Liverpool Sound and Vision Rating 9/10
There is parody, then there is worship, both perhaps from the same root, the same cared for bud growing with high aspirations in the soil, one though grows in a very different direction to the other, one can be twisted, bent out of shape and seen as more than the object of desire, the other can stand out and be seen arguably as a natural progression, the thought process that the original might have taken had it had an artist’s fertile imagination behind it.
Billy Joel’s We Didn’t Start The Fire might not have been his finest offering to the world of music, not a criticism when you consider his very genuine and substantial output in the 1970s and 80s, yet it one that resonates perfectly, the look and social comment on a world that saw the late 20th Century become a powder keg of advertising and political demagogues search for power and the outcome of the disease of selfishness become all too real. It was a catchy song, written by one of America’s finest.
In Steve Thompson, that same desire burns bright, a man who can take an audience down a road they are not expecting and quite possibly the only person who could both praise We Didn’t Start The Fire and update it to the point where it actually becomes bigger than the original, a hard ask, a monumental task, one that even a die-hard Billy Joel fan will look upon and smile and understand that the world didn’t end in the 1990s and that humanity is still being used as an experiment into which advertising, political leaders of glass and stone are still ruling the roost.

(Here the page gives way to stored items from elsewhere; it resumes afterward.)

(** * starknet-devnet: the JSON-RPC dispatcher and the chain origins

    A shallow embedding of
    - [starknet_devnet/blueprints/rpc/routes.py] (the registry [methods],
      [parse_body] and [base_route]),
    - [starknet_devnet/server.py] (the error handler [handle] that the
      application registers for [StarkException]),
    - [starknet_devnet/origin.py] ([NullOrigin] and [ForkedOrigin]),
    followed by the properties of the dispatcher and of the origins.

    Python values are modelled by the inductive [json] (what [request.json]
    hands to the route), exceptions by the inductive [exn] together with the
    subclass relation the [except] clauses test, and a computation that may
    raise by the error monad [result]. *)

From Stdlib Require Import ZArith Lia Bool Ascii String List.
From Stdlib Require Import DecimalString HexadecimalString.
From Stdlib Require Import Floats.SpecFloat.
From Stdlib Require HexadecimalPos DecimalPos DecimalZ.
From stdpp Require Import base option strings gmap.

Local Open Scope Z_scope.
Local Open Scope string_scope.

(* ================================================================== *)
(** * Python values and exceptions *)
(* ================================================================== *)

Module Py.

(** The value [request.json] yields: [None], [bool], [int], [float], [str],
    [list] or [dict].  A [dict] is kept as the list of its items in insertion
    order (keys of a real dict are pairwise distinct; [dict_get] reads the
    first binding of a key). *)
#[warnings="-register-all"]
Inductive json : Type :=
| JNull
| JBool (b : bool)
| JInt (z : Z)
| JFloat (f : spec_float)
| JStr (s : string)
| JList (l : list json)
| JDict (items : list (string * json)).

(** [d.get(key)] seen as an option, and the test [key in d]. *)
Fixpoint dict_get (key : string) (items : list (string * json)) : option json :=
  match items with
  | [] => None
  | (k, v) :: rest => if String.eqb k key then Some v else dict_get key rest
  end.

(** Python truth value testing, as used by [or] and [if]. *)
Definition truthy (v : json) : bool :=
  match v with
  | JNull => false
  | JBool b => b
  | JInt z => negb (Z.eqb z 0)
  | JFloat (S754_zero _) => false
  | JFloat _ => true
  | JStr s => negb (String.eqb s "")
  | JList l => match l with [] => false | _ => true end
  | JDict d => match d with [] => false | _ => true end
  end.

(** [a or b] *)
Definition py_or (a b : json) : json := if truthy a then a else b.

Definition is_list (v : json) : bool :=
  match v with JList _ => true | _ => false end.

Definition is_dict (v : json) : bool :=
  match v with JDict _ => true | _ => false end.

(** The scalar shapes of a JSON value: string, number or bool. *)
Definition is_scalar (v : json) : bool :=
  match v with
  | JBool _ | JInt _ | JFloat _ | JStr _ => true
  | _ => false
  end.

(** ** Exceptions *)

Inductive exn_class : Type :=
| cException
| cTypeError
| cKeyError
| cAttributeError
| cRuntimeError
| cNotImplementedError
| cRpcError
| cStarkException.

(** An exception instance with the attributes the code reads.
    [StarkException] stands for an instance of that class or of one of its
    subclasses. *)
Inductive exn : Type :=
| TypeError (msg : string)
| KeyError (key : string)
| AttributeError (msg : string)
| RuntimeError (msg : string)
| NotImplementedError
| RpcError (code : Z) (message : string)
| StarkException (message : string) (status_code : Z).

Definition class_of (e : exn) : exn_class :=
  match e with
  | TypeError _ => cTypeError
  | KeyError _ => cKeyError
  | AttributeError _ => cAttributeError
  | RuntimeError _ => cRuntimeError
  | NotImplementedError => cNotImplementedError
  | RpcError _ _ => cRpcError
  | StarkException _ _ => cStarkException
  end.

Definition exn_class_eqb (a b : exn_class) : bool :=
  match a, b with
  | cException, cException | cTypeError, cTypeError | cKeyError, cKeyError
  | cAttributeError, cAttributeError | cRuntimeError, cRuntimeError
  | cNotImplementedError, cNotImplementedError | cRpcError, cRpcError
  | cStarkException, cStarkException => true
  | _, _ => false
  end.

(** [issubclass]: every class derives from [Exception], and
    [NotImplementedError] derives from [RuntimeError]. *)
Definition issubclass (c parent : exn_class) : bool :=
  match parent with
  | cException => true
  | cRuntimeError =>
      match c with cRuntimeError | cNotImplementedError => true | _ => false end
  | _ => exn_class_eqb c parent
  end.

Definition isinstance (e : exn) (c : exn_class) : bool :=
  issubclass (class_of e) c.

(** ** Computations that may raise *)

Inductive result (A : Type) : Type :=
| Return (a : A)
| Raise (e : exn).
Arguments Return {A} a.
Arguments Raise {A} e.

Definition bind {A B} (m : result A) (k : A -> result B) : result B :=
  match m with
  | Return a => k a
  | Raise e => Raise e
  end.

(** [try: m  except c as e: h e] *)
Definition try_except {A} (m : result A) (c : exn_class)
    (h : exn -> result A) : result A :=
  match m with
  | Return a => Return a
  | Raise e => if isinstance e c then h e else Raise e
  end.

(** ** Strings *)

(** [s.replace(old, new)] for a non-empty [old]: scanning from the left, every
    occurrence of [old] found is replaced by [new] and the scan resumes after
    it.  [skip] counts the characters of a matched occurrence still to drop. *)
Fixpoint replace_from (old new : string) (skip : nat) (s : string) : string :=
  match s with
  | EmptyString => EmptyString
  | String c rest =>
      match skip with
      | S k => replace_from old new k rest
      | O =>
          if String.prefix old s
          then new +:+ replace_from old new (Nat.pred (String.length old)) rest
          else String c (replace_from old new O rest)
      end
  end.

(** With [old] empty, [new] goes before every character and at the end. *)
Fixpoint intersperse (new s : string) : string :=
  match s with
  | EmptyString => new
  | String c rest => new +:+ String c (intersperse new rest)
  end.

Definition replace (s old new : string) : string :=
  match old with
  | EmptyString => intersperse new s
  | _ => replace_from old new O s
  end.

(** [s[:n] + piece + s[n:]] *)
Definition insert_at (n : nat) (piece s : string) : string :=
  (substring 0 n s +:+ piece)
  +:+ substring n (String.length s - n) s.

(** The decimal digits of [n], with a leading [-] when negative. *)
Definition decimal (n : Z) : string :=
  DecimalString.NilZero.string_of_int (Z.to_int n).

(** [sys.get_int_max_str_digits()] as the interpreter starts: 4300.  An
    interpreter without the limit, or with the limit switched off, has 0. *)
Definition default_max_str_digits : nat := 4300.

(** [str(n)] for an [int], also what an f-string does with [{n}], under the
    limit [max_str_digits] of the interpreter: [None] stands for the
    [ValueError] raised when the limit is on and [n] has more digits, the
    sign not counted. *)
Definition within_limit (max_str_digits : nat) (n : Z) : Prop :=
  max_str_digits = 0%nat \/
  (String.length (decimal (Z.abs n)) <= max_str_digits)%nat.

Definition str_of_int (max_str_digits : nat) (n : Z) : option string :=
  if Nat.ltb 0 max_str_digits
     && Nat.ltb max_str_digits (String.length (decimal (Z.abs n)))
  then None
  else Some (decimal n).

(** [hex(n)] for an [int]: sign, ["0x"], lower-case digits. *)
Definition hex_digits (n : Z) : string :=
  match n with
  | Z0 => "0"
  | Zpos p | Zneg p =>
      HexadecimalString.NilZero.string_of_uint (Pos.to_hex_uint p)
  end.

Definition hex (n : Z) : string :=
  ((if Z.ltb n 0 then "-" else "") +:+ "0x") +:+ hex_digits n.

End Py.

Import Py.

Declare Scope result_scope.
Delimit Scope result_scope with result.
Notation "'let*' x ':=' m 'in' k" := (Py.bind m (fun x => k))
  (at level 10, x name, m at level 100, k at level 200) : result_scope.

Steve Thompson captures the feeling of Mr. Joel’s song and gives it a tremendous boost, the world is still on fire, there are still people out there willing to fan the flames of hopeless lost causes, but Steve Thompson is there to remind us that the world is worth saving, that there can be justice for all.
The E.P. blends itself beautifully with the tracks Bloodsweatfleshbone, Love Machine, Mr. Nobody and They’re Not Telling Me adding great colour to the proceedings, however as a possible, a strongly fancied contender for song of the year, We Didn’t Start The Fire is a truly great song brought to life with typical Liverpool awareness and love; the fire may be raging but the world still turns when a musician can update a classic and make it breathe through the smoke.